_Source material_
:::::
Lemma shiftr_2_bounds (d : Z) : 0 <= d < 65536 -> 0 <= Z.shiftr d 2 <= 16383.
Proof.
  intros Hd. rewrite Z.shiftr_div_pow2 by lia. change (2 ^ 2) with 4.
  split; [apply Z.div_pos; lia|].
  apply Z.lt_succ_r. apply Z.div_lt_upper_bound; lia.
Qed.

Lemma shiftr_2_mono (d1 d2 : Z) : d1 <= d2 -> Z.shiftr d1 2 <= Z.shiftr d2 2.
Proof.
  intros Hd. rewrite !Z.shiftr_div_pow2 by lia. apply Z.div_le_mono; lia.
Qed.

(** What a successful raw read returns, in either mode: the 16-bit datum of
    the transfer that ended it, without its two status bits, and clamped on
    the Humidity channel. *)
Lemma si7020_raw_value {B : Type} (cfg : kernel_config) (plat : platform B)
    (fuel : nat) (indio_dev : iio_dev) (chan : iio_chan_spec) (o : outs)
    (w : world B) (ret : Z) (o' : outs) (w' : world B) :
  si7020_read_raw cfg plat fuel indio_dev chan o IIO_CHAN_INFO_RAW w
  = Some (ret, o', w') ->
  0 <= ret ->
  exists (e : io_event) (d : Z),
    last_event (io_log w') = Some e
    /\ datum_of_event e = Some d
    /\ 0 <= d
    /\ (si7020_holdmode (iio_priv indio_dev) = true ->
        exists t b c, d = fst (fst (xfer_read_word_swapped plat t b c)))
    /\ (si7020_holdmode (iio_priv indio_dev) = false -> d < 65536)
    /\ val o' = if iio_chan_type_eqb (type chan) IIO_HUMIDITYRELATIVE
                then clamp_val (Z.shiftr d 2) 786 13893 else Z.shiftr d 2.
Proof.
  rewrite si7020_read_raw_raw. unfold si7020_raw_done.
  destruct (si7020_holdmode (iio_priv indio_dev)).
  - rewrite read_word_swapped_eq.
    set (x := xfer_read_word_swapped plat (now w) (bus w) _).
    destruct (fst (fst x) <? 0) eqn:Hneg; intros Heq Hret;
      apply some_triple_inv in Heq as (-> & -> & ->).
    + apply Z.ltb_lt in Hneg. lia.
    + exists (IoReadWordSwapped
                (if iio_chan_type_eqb (type chan) IIO_TEMP
                 then SI7020CMD_TEMP_HOLD else SI7020CMD_RH_HOLD) (fst (fst x))),
             (fst (fst x)).
      cbn [io_log val datum_of_event]. rewrite Hneg. apply Z.ltb_ge in Hneg.
      split; [apply last_event_snoc|]. split; [reflexivity|]. split; [exact Hneg|].
      split; [intros _; exists (now w), (bus w),
                (if iio_chan_type_eqb (type chan) IIO_TEMP
                 then SI7020CMD_TEMP_HOLD else SI7020CMD_RH_HOLD); reflexivity|].
      split; [discriminate|reflexivity].
  - rewrite write_byte_eq.
    destruct (_ <? 0) eqn:Hneg.
    { intros Heq Hret. apply some_triple_inv in Heq as (-> & -> & ->).
      apply Z.ltb_lt in Hneg. lia. }
    destruct (si7020_poll _ _ _ _ _ _) as [[[r buf] w2]|] eqn:Hpoll; [|discriminate].
    apply si7020_poll_trace in Hpoll as (tries & Hlog & _).
    destruct (r <? 0) eqn:Hr; intros Heq Hret;
      apply some_triple_inv in Heq as (-> & -> & ->).
    + apply Z.ltb_lt in Hr. lia.
    + exists (IoMasterRecv 2 r (fst buf) (snd buf)),
             (256 * byte_val (fst buf) + byte_val (snd buf)).
      pose proof (byte_val_range (fst buf)) as H0.
      pose proof (byte_val_range (snd buf)) as H1.
      cbn [val datum_of_event]. rewrite Hr.
      split; [rewrite Hlog, !app_assoc; apply last_event_snoc|].
      split; [reflexivity|]. split; [lia|]. split; [discriminate|].
      split; [intros _; lia|].
      now rewrite assemble_big_endian by lia.
Qed.

(** X5.  A successful raw read yields a 14-bit value: whatever the channel
    and the mode, [*val] lies in [0, 16383], provided that in hold mode the
    transport keeps its word reads to 16 bits. *)
Theorem raw_value_is_14_bit {B : Type} (cfg : kernel_config) (plat : platform B)
    (fuel : nat) (indio_dev : iio_dev) (chan : iio_chan_spec) (o : outs)
    (w : world B) (ret : Z) (o' : outs) (w' : world B) :
  (si7020_holdmode (iio_priv indio_dev) = true -> words_are_16_bit plat) ->
  si7020_read_raw cfg plat fuel indio_dev chan o IIO_CHAN_INFO_RAW w
  = Some (ret, o', w') ->
  0 <= ret ->
  0 <= val o' <= 16383.
Proof.
  intros Hwords Hrun Hret.
  destruct (si7020_raw_value cfg plat fuel indio_dev chan o w ret o' w' Hrun Hret)
    as (e & d & _ & _ & Hd & Hhold & Hnohold & ->).
  assert (Hd16 : d < 65536).
  { destruct (si7020_holdmode (iio_priv indio_dev)) eqn:Hmode.
    - destruct (Hhold eq_refl) as (t & b & c & ->). now apply Hwords.
    - now apply Hnohold. }
  pose proof (shiftr_2_bounds d (conj Hd Hd16)) as Hshift.
  destruct (iio_chan_type_eqb (type chan) IIO_HUMIDITYRELATIVE);
    unfold clamp_val; lia.
Qed.

(** The temperature channel in no-hold mode, where the bytes 4E 20 make
    5000. *)
Lemma raw_value_is_14_bit_witness :
  (si7020_holdmode (iio_priv (device_of (client_on no_stretch_adapter None))) = true ->
   words_are_16_bit (transport third_time_lucky))
  /\ si7020_read_raw hz1000 (transport third_time_lucky) 16
       (device_of (client_on no_stretch_adapter None)) temperature out0
       IIO_CHAN_INFO_RAW boot
     = Some (IIO_VAL_INT, {| val := 5000; val2 := 0 |},
             {| now := 7200; bus := 3%nat;
                io_log := [IoWriteByte 0xF3 0;
                           IoMasterRecv 2 (- ENXIO) x00 x00;
                           IoUsleepRange 2000 6000 3000;
                           IoMasterRecv 2 (- ENXIO) x00 x00;
                           IoUsleepRange 2000 6000 3000;
                           IoMasterRecv 2 2 x4e x20] |})
  /\ 0 <= IIO_VAL_INT
  /\ 0 <= 5000 <= 16383.
Proof.
  assert (Hwords : si7020_holdmode
                     (iio_priv (device_of (client_on no_stretch_adapter None))) = true ->
                   words_are_16_bit (transport third_time_lucky))
    by discriminate.
  assert (Hok : 0 <= IIO_VAL_INT) by discriminate.
  split; [exact Hwords|]. split; [reflexivity|]. split; [exact Hok|].
  exact (raw_value_is_14_bit hz1000 (transport third_time_lucky) 16
           (device_of (client_on no_stretch_adapter None)) temperature out0 boot
           _ _ _ Hwords eq_refl Hok).
Defined.

(** X6.  The value of a successful raw read depends on the channel and on
    the 16-bit datum of the last transfer only, and grows with it: of two
    reads of the same kind of channel, in whatever modes and on whatever
    transports, the one with the smaller datum does not return the larger
    value, so equal data return equal values. *)
Theorem raw_value_grows_with_datum {B1 B2 : Type} (cfg1 cfg2 : kernel_config)
    (plat1 : platform B1) (plat2 : platform B2) (fuel1 fuel2 : nat)
    (dev1 dev2 : iio_dev) (chan1 chan2 : iio_chan_spec) (o1 o2 : outs)
    (w1 : world B1) (w2 : world B2) (ret1 ret2 : Z) (o1' o2' : outs)
    (w1' : world B1) (w2' : world B2) (e1 e2 : io_event) (d1 d2 : Z) :
  type chan1 = type chan2 ->
  si7020_read_raw cfg1 plat1 fuel1 dev1 chan1 o1 IIO_CHAN_INFO_RAW w1
  = Some (ret1, o1', w1') ->
  si7020_read_raw cfg2 plat2 fuel2 dev2 chan2 o2 IIO_CHAN_INFO_RAW w2
  = Some (ret2, o2', w2') ->
  0 <= ret1 -> 0 <= ret2 ->
  last_event (io_log w1') = Some e1 -> datum_of_event e1 = Some d1 ->
  last_event (io_log w2') = Some e2 -> datum_of_event e2 = Some d2 ->
  (d1 <= d2 -> val o1' <= val o2') /\ (d1 = d2 -> val o1' = val o2').
Proof.
  intros Htype Hrun1 Hrun2 Hret1 Hret2 He1 Hd1 He2 Hd2.
  destruct (si7020_raw_value cfg1 plat1 fuel1 dev1 chan1 o1 w1 ret1 o1' w1' Hrun1 Hret1)
    as (e1' & d1' & He1' & Hd1' & _ & _ & _ & ->).
  destruct (si7020_raw_value cfg2 plat2 fuel2 dev2 chan2 o2 w2 ret2 o2' w2' Hrun2 Hret2)
    as (e2' & d2' & He2' & Hd2' & _ & _ & _ & ->).
  assert (e1' = e1) by congruence. subst e1'.
  assert (e2' = e2) by congruence. subst e2'.
  assert (d1' = d1) by congruence. subst d1'.
  assert (d2' = d2) by congruence. subst d2'.
  rewrite Htype. split.
  - intros Hle. pose proof (shiftr_2_mono d1 d2 Hle).
    destruct (iio_chan_type_eqb (type chan2) IIO_HUMIDITYRELATIVE);
      unfold clamp_val; lia.
  - intros ->. reflexivity.
Qed.

(** The same datum, 2000, read in hold mode and in no-hold mode, on the
    Temperature channel. *)
Lemma raw_value_grows_with_datum_witness :
  type temperature = type temperature
  /\ si7020_read_raw hz1000 (transport holds_2000) 0
       (device_of (client_on stretching_adapter None)) temperature out0
       IIO_CHAN_INFO_RAW boot
     = Some (IIO_VAL_INT, {| val := 500; val2 := 0 |},
             {| now := 12000; bus := O; io_log := [IoReadWordSwapped 0xE3 2000] |})
  /\ si7020_read_raw hz100 (transport holds_2000) 1
       (device_of (client_on no_stretch_adapter None)) temperature out0
       IIO_CHAN_INFO_RAW boot
     = Some (IIO_VAL_INT, {| val := 500; val2 := 0 |},
             {| now := 24000; bus := 1%nat;
                io_log := [IoWriteByte 0xF3 0; IoMasterRecv 2 2 x07 xd0] |})
  /\ 0 <= IIO_VAL_INT
  /\ datum_of_event (IoReadWordSwapped 0xE3 2000) = Some 2000
  /\ datum_of_event (IoMasterRecv 2 2 x07 xd0) = Some 2000
  /\ val {| val := 500; val2 := 0 |} = val {| val := 500; val2 := 0 |}.
Proof.
  assert (Hok : 0 <= IIO_VAL_INT) by discriminate.
  split; [reflexivity|]. split; [reflexivity|]. split; [reflexivity|].
  split; [exact Hok|]. split; [reflexivity|]. split; [reflexivity|].
  destruct (raw_value_grows_with_datum hz1000 hz100 (transport holds_2000)
              (transport holds_2000) 0 1
              (device_of (client_on stretching_adapter None))
              (device_of (client_on no_stretch_adapter None))
              temperature temperature out0 out0 boot boot _ _ _ _ _ _
              (IoReadWordSwapped 0xE3 2000) (IoMasterRecv 2 2 x07 xd0) 2000 2000
              eq_refl eq_refl eq_refl Hok Hok eq_refl eq_refl eq_refl eq_refl)
    as [_ H].
  exact (H eq_refl).
Defined.

(** ** The rounded offsets *)

(** X7.  The integer offsets are the exact calibration offsets rounded to the
    nearest integer, and the rounding makes every processed value too high by
    a constant: the consumer's (raw + offset) * scale exceeds the value from
    the exact offset by 2.7734375 thousandths of a degree on the Temperature
    channel and by 3.2958984375 thousandths of a percent on the Humidity
    channel, whatever the raw value. *)
Theorem offset_rounding_bias {B : Type} (cfg : kernel_config) (plat : platform B)
    (fuel : nat) (indio_dev : iio_dev) (chan : iio_chan_spec) (o : outs)
    (w : world B) :
  exists (off sc : outs),
    si7020_read_raw cfg plat fuel indio_dev chan o IIO_CHAN_INFO_OFFSET w
    = Some (IIO_VAL_INT, off, w)
    /\ si7020_read_raw cfg plat fuel indio_dev chan o IIO_CHAN_INFO_SCALE w
       = Some (IIO_VAL_FRACTIONAL, sc, w)
    /\ (exact_offset (type chan) - 1 / 2 < inject_Z (val off))%Q
    /\ (inject_Z (val off) < exact_offset (type chan) + 1 / 2)%Q
    /\ forall raw : Z,
         (processed_value raw (val off) (val sc) (val2 sc)
          == (inject_Z raw + exact_offset (type chan))
             * (inject_Z (val sc) / inject_Z (val2 sc))
             + (if iio_chan_type_eqb (type chan) IIO_TEMP
                then 2.7734375 else 3.2958984375))%Q.
Proof.
  unfold_read. cbn [Z.eqb IIO_CHAN_INFO_OFFSET IIO_CHAN_INFO_SCALE IIO_CHAN_INFO_RAW].
  eexists _, _. split; [reflexivity|]. split; [reflexivity|].
  cbn [val val2]. unfold exact_offset, processed_value.
  destruct (iio_chan_type_eqb (type chan) IIO_TEMP);
    (split; [reflexivity|]); (split; [reflexivity|]); intros raw;
    unfold Qeq, Qplus, Qmult, Qdiv, Qinv, inject_Z;
    cbn; lia.
Qed.

(** X8.  A read does not depend on the value of [jiffies] at boot: wherever
    the tick counter stands, and whether or not it wraps around while the
    driver polls, every request returns the same code, the same values and
    the same transfers and sleeps. *)
Theorem read_ignores_jiffies_at_boot {B : Type} (cfg : kernel_config)
    (plat : platform B) (j : Z) (fuel : nat) (indio_dev : iio_dev)
    (chan : iio_chan_spec) (o : outs) (mask : Z) (w : world B) :
  si7020_read_raw (with_initial_jiffies cfg j) plat fuel indio_dev chan o mask w
  = si7020_read_raw cfg plat fuel indio_dev chan o mask w.
Proof.
  unfold_read. destruct (mask =? IIO_CHAN_INFO_RAW); [|reflexivity].
  destruct (si7020_holdmode (iio_priv indio_dev)); [reflexivity|].
  destruct (i2c_smbus_write_byte plat _ w) as [ret w1].
  destruct (ret <? 0); [reflexivity|].
  unfold jiffies. now rewrite si7020_poll_any_boot.
Qed.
:::::
_Instructions to follow_
Answer with one number, namely how many lines of the material hold the string "discriminate".

_Solution for this problem_
6